* EXERCISE:
For the listing that follows, give again exactly the lines from the one with "(** ** The file system *)" to the one with "e => is_not_exist e", including both.

* EXERCISE INPUTS:
(* ===== verification/Tokens.v ===== *)
(** * Credentials of the Slurm REST API

    [internal/jwt] (tokens signed with the key of a cluster, and their registry), [internal/token-standalone] (tokens from scontrol)
    and the part of [internal/slurmapi/client.go] that puts a token on each request.  The signature of golang-jwt and the cache of
    istio.io/pkg are parameters; both issuers are instances of the interface that the client uses.  Times are in
    nanoseconds. *)
From S2P Require Import Prelude GoStrings Naming.
From Stdlib Require String.
From Stdlib Require Import Ascii.

Definition second : Z := 1000000000.
Definition hour : Z := 3600 * second.

(** ** The cache ([istio.io/pkg/cache]) *)
Class ExpiringCache := {
  cache : Type;
  (** Default expiration, interval of evictions, greatest number of entries. *)
  NewLRU : Z → Z → Z → cache;
  cache_Set : Z → string → string → cache → cache;
  cache_SetWithExpiration : Z → string → string → Z → cache → cache;
  cache_EvictExpired : Z → cache → cache;
  cache_Get : string → cache → option string * cache }.
(** What it documents.  An entry has a time at which it expires; setting one may drop others, and an eviction drops exactly what is expired. *)
Class ExpiringCacheSpec `{ExpiringCache} := {
  entries : cache → gmap string (string * Z);
  usable : cache → Prop;
  NewLRU_spec d i n : (0 < n)%Z → usable (NewLRU d i n) ∧ entries (NewLRU d i n) = ∅;
  Set_spec now k v d c : usable c →
    usable (cache_SetWithExpiration now k v d c) ∧ entries (cache_SetWithExpiration now k v d c) !! k = Some (v, now + d)%Z ∧
    ∀ k' x, k' ≠ k → entries (cache_SetWithExpiration now k v d c) !! k' = Some x → entries c !! k' = Some x;
  Evict_spec now c : usable c →
    usable (cache_EvictExpired now c) ∧
    ∀ k v e, entries (cache_EvictExpired now c) !! k = Some (v, e) ↔ entries c !! k = Some (v, e) ∧ (now < e)%Z;
  Get_spec k c : usable c →
    usable (cache_Get k c).2 ∧ entries (cache_Get k c).2 = entries c ∧ (cache_Get k c).1 = fst <$> entries c !! k }.

(** ** The registry ([registry.go], [consts.go]) *)
Definition DefaultTokenLifetime : Z := hour * 24 * 30.
Definition DefaultTokenEviction : Z := hour * 24.
Definition DefaultMaxCacheEntries : Z := 10.
Section registry.
  Context `{ExpiringCache}.
(** The cache is there after [Build]. *)
Record TokenRegistry := mkTokenRegistry { tr_cache : cache; tr_expirationPeriod : Z; tr_evictionPeriod : Z; tr_maxEntries : Z }.
Record RegistryConfig := mkRegistryConfig { rc_expirationPeriod : Z; rc_evictionPeriod : Z; rc_maxEntries : Z }.
Definition NewTokenRegistry : RegistryConfig :=
  mkRegistryConfig (DefaultTokenLifetime - DefaultTokenEviction) DefaultTokenEviction DefaultMaxCacheEntries.
Definition WithExpirationPeriod (period : Z) (r : RegistryConfig) : RegistryConfig := mkRegistryConfig period (rc_evictionPeriod r) (rc_maxEntries r).
Definition WithEvictionPeriod (period : Z) (r : RegistryConfig) : RegistryConfig := mkRegistryConfig (rc_expirationPeriod r) period (rc_maxEntries r).
Definition WithMaxEntries (n : Z) (r : RegistryConfig) : RegistryConfig := mkRegistryConfig (rc_expirationPeriod r) (rc_evictionPeriod r) n.
Definition Build (r : RegistryConfig) : TokenRegistry :=
  mkTokenRegistry (NewLRU (rc_expirationPeriod r) (rc_evictionPeriod r) (rc_maxEntries r)) (rc_expirationPeriod r) (rc_evictionPeriod r) (rc_maxEntries r).
Definition with_cache (r : TokenRegistry) (c : cache) : TokenRegistry :=
  mkTokenRegistry c (tr_expirationPeriod r) (tr_evictionPeriod r) (tr_maxEntries r).
Definition Register (now : Z) (k token : string) (r : TokenRegistry) : TokenRegistry := with_cache r (cache_Set now k token (tr_cache r)).
(** The clock is read twice. *)
Definition RegisterWithLifetime (now later : Z) (k token : string) (lifetime : Z) (r : TokenRegistry) : TokenRegistry :=
  with_cache r (cache_EvictExpired later (cache_SetWithExpiration now k token lifetime (tr_cache r))).
Definition registry_Get (now : Z) (k : string) (r : TokenRegistry) : option string * TokenRegistry :=
  let '(v, c) := cache_Get k (cache_EvictExpired now (tr_cache r)) in (v, with_cache r c).
End registry.
Arguments TokenRegistry {_}.
(* ===== verification/Sconfig.v ===== *)
(** * Configuration files in the jail

    [internal/controller/sconfigcontroller]: [replaced_files_batch.go] replaces files so that
    readers with stale directory entries keep the old ones until the caches are synced;
    [jailedconfig_controller.go] writes the keys of ConfigMaps as files, reconfigures the
    Slurm cluster and reports progress in conditions.

    The world has the files of the jail, the batch object and a list of faults, one for each
    call that may fail (file system and API server alike; a call that fails changes nothing).  Directories
    are left out. *)
From S2P Require Import Prelude GoStrings Effects Kube SlurmNode.
From Stdlib Require Import Ascii.
From Stdlib Require String.

Record file := mkFile { f_Data : string; f_Mode : Z }.
Global Instance file_eq_dec : EqDecision file.
Proof. solve_decision. Defined.
Abbreviation files := (gmap string file).
Record replacedFile := mkReplaced { targetName : string; tempName : string }.
Inductive scommand :=
| Exchanged (temp target : string)
| Created (target : string)
| Removed (name : string)
| Synced
| Reconfigured
| ConditionSet (config type : string) (status : condition_status) (reason : string).
Record sworld := SWorld {
  sw_fs : files;
  sw_pending : list replacedFile;
  sw_faults : list (option gerror);
  sw_log : list scommand
}.
Global Instance sw_logged : Logged sworld scommand := sw_log.
Definition may_fault : M sworld () := λ w,
  match sw_faults w with
  | [] => (w, Ok tt)
  | f :: fs =>
      (SWorld (sw_fs w) (sw_pending w) fs (sw_log w), match f with Some e => Err e | None => Ok tt end)
  end.
Definition act (f : files → files) (c : scommand) : M sworld () := λ w,
  (SWorld (f (sw_fs w)) (sw_pending w) (sw_faults w) (sw_log w ++ [c]), Ok tt).
Definition set_pending (p : list replacedFile) : M sworld () := λ w,
  (SWorld (sw_fs w) p (sw_faults w) (sw_log w), Ok tt).

(** ** The file system *)
Definition ErrNotExist : gerror := ErrMsg "file does not exist".
Definition ErrExist : gerror := ErrMsg "file already exists".
Fixpoint is_not_exist (e : gerror) : bool :=
  match e with
  | ErrWrap _ e => is_not_exist e
  | ErrJoin e1 e2 => is_not_exist e1 || is_not_exist e2
  | e => bool_decide (e = ErrNotExist)
  end.

Section fs.
  (** Whether the file system can exchange names ([renameat2]), and the name that
      [os.CreateTemp] picks for a temporary file beside a path. *)
  Context (canExchange : bool) (createTemp : files → string → string).

Definition MkdirAll (dir : string) : M sworld () := may_fault.
Definition os_Rename (old new : string) (c : scommand) : M sworld () :=
  let! fs := gets sw_fs in
  match fs !! old with
  | None => fail ErrNotExist
  | Some f => act (λ fs, <[new := f]> (delete old fs)) c
  end.
Definition RenameExchange (old new : string) : M sworld () :=
  do! may_fault;
  if canExchange then
    let! fs := gets sw_fs in
    match fs !! old, fs !! new with
    | Some f, Some g => act (λ fs, <[new := f]> (<[old := g]> fs)) (Exchanged old new)
    | _, _ => fail ErrNotExist
    end
  else os_Rename old new (Exchanged old new).
Definition RenameNoReplace (old new : string) : M sworld () :=
  do! may_fault;
  if canExchange then
    let! fs := gets sw_fs in
    match fs !! old, fs !! new with
    | Some f, None => act (λ fs, <[new := f]> (delete old fs)) (Created new)
    | Some _, Some _ => fail ErrExist
    | None, _ => fail ErrNotExist
    end
  else os_Rename old new (Created new).
Definition Remove (name : string) : M sworld () :=
  do! may_fault;
  let! fs := gets sw_fs in
  match fs !! name with
  | None => fail ErrNotExist
  | Some _ => act (delete name) (Removed name)
  end.
(** The file is created empty for its owner only, written, closed and given its mode; when one
    of the steps fails it is removed again. *)
Definition set_file (name : string) (f : file) : M sworld () := λ w,
  (SWorld (<[name := f]> (sw_fs w)) (sw_pending w) (sw_faults w) (sw_log w), Ok tt).
Definition fillFile (temp : string) (content : file) : M sworld () :=
  do! wrapM "write temp file" may_fault;
  do! set_file temp (mkFile (f_Data content) 384);
  do! wrapM "close temp file" may_fault;
  do! wrapM "chmod temp file" may_fault;
  set_file temp content.
Definition PrepareNewFile (path : string) (content : file) : M sworld string :=
  do! wrapM "create temp file" may_fault;
  let! fs := gets sw_fs in
  let temp := createTemp fs path in
  do! set_file temp (mkFile EmptyString 384);
  let! filled := attempt (fillFile temp content) in
  match filled with
  | inl _ => ret temp
  | inr e =>
      let! removed := attempt (Remove temp) in
      fail (match removed with inl _ => e | inr e' => ErrJoin e e' end)
  end.
Definition SyncCaches : M sworld () := do! may_fault; act id Synced.

(** ** Batches of replaced files *)
Definition Replace (filePath : string) (content : file) : M sworld () :=
  do! wrapM "preparing dir for file" (MkdirAll filePath);
  let! temp := wrapM "preparing new file" (PrepareNewFile filePath content) in
  let! exchanged := attempt (RenameExchange temp filePath) in
  match exchanged with
  | inl _ =>
      let! pending := gets sw_pending in
      set_pending (pending ++ [mkReplaced filePath temp])
  | inr e =>
      if is_not_exist e then wrapM "rename temp to target file" (RenameNoReplace temp filePath)
      else
        let err := ErrWrap "switch temp and target files" e in
        let! removed := attempt (Remove temp) in
        fail (match removed with inl _ => err | inr e' => ErrJoin err e' end)
  end.
(** Errors are collected. *)
Fixpoint eachFile (f : replacedFile → M sworld ()) (ps : list replacedFile) : M sworld (list gerror) :=
  match ps with
  | [] => ret []
  | p :: ps =>
      let! r := attempt (f p) in
      let! es := eachFile f ps in
      ret (match r with inl _ => es | inr e => e :: es end)
  end.
Definition joined (es : list gerror) : M sworld () :=
  match errors_join es with None => ret tt | Some e => fail e end.
Definition Cleanup : M sworld () :=
  let! pending := gets sw_pending in
  let! errs := eachFile (λ p, do! RenameExchange (tempName p) (targetName p); Remove (tempName p)) pending in
  do! set_pending [];
  joined errs.
Definition finishPending (pending : list replacedFile) : M sworld () :=
  let! synced := attempt SyncCaches in
  match synced with
  | inr e => do! set_pending []; fail e
  | inl _ =>
      let! errs := eachFile (λ p, let! r := attempt (Remove (tempName p)) in
                                  match r with
                                  | inl _ => ret tt
                                  | inr e => if bool_decide (e = ErrNotExist) then ret tt else fail e
                                  end) pending in
      do! set_pending [];
      joined errs
  end.
Definition Finish : M sworld () :=
  let! pending := gets sw_pending in
  match pending with [] => ret tt | _ => finishPending pending end.
End fs.

(** ** Payloads *)
Record ConfigMap := mkConfigMap { cm_Data : gmap string string; cm_BinaryData : gmap string string }.
Record KeyToPath := mkKeyToPath { ktp_Key : string; ktp_Path : string; ktp_Mode : option Z }.
Definition itemFile (configMap : ConfigMap) (defaultMode : Z) (ktp : KeyToPath) : outcome file :=
  let mode := default defaultMode (ktp_Mode ktp) in
  match cm_Data configMap !! ktp_Key ktp, cm_BinaryData configMap !! ktp_Key ktp with
  | Some data, _ => Ok (mkFile data mode)
  | None, Some data => Ok (mkFile data mode)
  | None, None => Err (ErrMsg "JailedConfig items references non-existent config key")
  end.
Fixpoint mappedPayload (configMap : ConfigMap) (defaultMode : Z) (mappings : list KeyToPath) (payload : files) : outcome files :=
  match mappings with
  | [] => Ok payload
  | ktp :: mappings =>
      let? f := itemFile configMap defaultMode ktp in
      mappedPayload configMap defaultMode mappings (<[ktp_Path ktp := f]> payload)
  end.
Definition makePayload (mappings : list KeyToPath) (configMap : ConfigMap) (defaultMode : option Z) : outcome files :=
  match defaultMode, mappings with
  | None, _ => Err (ErrMsg "no defaultMode used, not even the default value for it")
  | Some mode, [] => Ok ((λ d, mkFile d mode) <$> (cm_BinaryData configMap ∪ cm_Data configMap))
  | Some mode, _ => mappedPayload configMap mode mappings ∅
  end.
Definition validatePayloadPath (path : string) : bool := HasPrefix path "/".

(** ** Waiting for the nodes to restart *)
Inductive http_response (B : Type) := HttpError (e : gerror) | HttpStatus (code : Z) | Http200 (body : option B).
Arguments HttpError {B} e.
Arguments HttpStatus {B} code.
Arguments Http200 {B} body.
Record slurmNode := mkSlurmNode {
  sn_Name : option string; sn_State : option (list node_state); sn_SlurmdStartTime : option NoValStruct }.
Record slurmError := mkSlurmError { se_Error : option string; se_Source : option string }.
Record slurmBody := mkSlurmBody { sb_Errors : option (list slurmError); sb_Nodes : list slurmNode }.
(** The body, its list of errors and the texts of an error are dereferenced without a check. *)
Fixpoint errorTexts (errs : list slurmError) : outcome (list gerror) :=
  match errs with
  | [] => Ok []
  | err :: errs =>
      let? msg := deref (se_Error err) in
      let? source := deref (se_Source err) in
      let? es := errorTexts errs in
      Ok (ErrMsg (msg +:+ ", source " +:+ source) :: es)
  end.
Definition checkApiErrors (responseErrors : option (list slurmError)) : outcome () :=
  let? errs := deref responseErrors in
  let? es := errorTexts errs in
  match errors_join es with None => Ok tt | Some e => Err e end.
Definition checkResponse (sending msg : string) (resp : http_response slurmBody) : outcome (list slurmNode) :=
  match resp with
  | HttpError e => Err (ErrWrap sending e)
  | HttpStatus _ => Err (ErrWrap msg (ErrMsg "unexpected status code"))
  | Http200 body =>
      let? b := deref body in
      let? _ := wrap_err msg (checkApiErrors (sb_Errors b)) in
      Ok (sb_Nodes b)
  end.
Definition getNodes (resp : http_response slurmBody) : outcome (list slurmNode) :=
  checkResponse "listing workers via Slurm API" "listing workers via Slurm API" resp.
Definition inactive (s : node_state) : bool :=
  bool_decide (s = NOTRESPONDING) || bool_decide (s = POWERINGDOWN) || bool_decide (s = POWEREDDOWN).
Fixpoint nodesStart (nodes : list slurmNode) (nodeToStart : gmap string Z) : outcome (gmap string Z) :=
  match nodes with
  | [] => Ok nodeToStart
  | node :: nodes =>
      let? name := deref (sn_Name node) in
      match nodeToStart !! name with
      | Some _ => Err (ErrMsg "duplicated worker name in Slurm API")
      | None =>
          let? state := deref (sn_State node) in
          if existsb inactive state then nodesStart nodes nodeToStart
          else
            let? start := deref (sn_SlurmdStartTime node) in
            let? infinite := deref (nv_Infinite start) in
            if (infinite : bool) then Err (ErrMsg "unexpected infinite start time")
            else
              let? set := deref (nv_Set start) in
              if negb set then Err (ErrMsg "unexpected unset start time")
              else
                let? number := deref (nv_Number start) in
                nodesStart nodes (<[name := number]> nodeToStart)
      end
  end.
Definition getNodesStartTime (resp : http_response slurmBody) : outcome (gmap string Z) :=
  let? nodes := getNodes resp in nodesStart nodes ∅.
Definition ErrDeadline : gerror := ErrMsg "context deadline exceeded".
(** The nodes still waited for after a listing. *)
Definition stillWaiting (before after : gmap string Z) : gmap string Z :=
  filter (λ node : string * Z, match after !! node.1 with Some t => (t <=? node.2)%Z | None => false end = true) before.
(** Each poll: the listing, and whether the context is done at the end of it. *)
Fixpoint pollSlurmNodesRestart (before : gmap string Z) (polls : list (http_response slurmBody * bool)) : outcome () :=
  match polls with
  | [] => Halt "the nodes are polled for ever"
  | (resp, ctxDone) :: polls =>
      let? after := getNodesStartTime resp in
      let before := stillWaiting before after in
      if bool_decide (before = ∅) then Ok tt
      else if (ctxDone : bool) then Err ErrDeadline
      else pollSlurmNodesRestart before polls
  end.
Fixpoint is_deadline (e : gerror) : bool :=
  match e with
  | ErrWrap _ e => is_deadline e
  | ErrJoin e1 e2 => is_deadline e1 || is_deadline e2
  | e => bool_decide (e = ErrDeadline)
  end.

* OUTPUT OF THE EXERCISE:
(** ** The file system *)
Definition ErrNotExist : gerror := ErrMsg "file does not exist".
Definition ErrExist : gerror := ErrMsg "file already exists".
Fixpoint is_not_exist (e : gerror) : bool :=
  match e with
  | ErrWrap _ e => is_not_exist e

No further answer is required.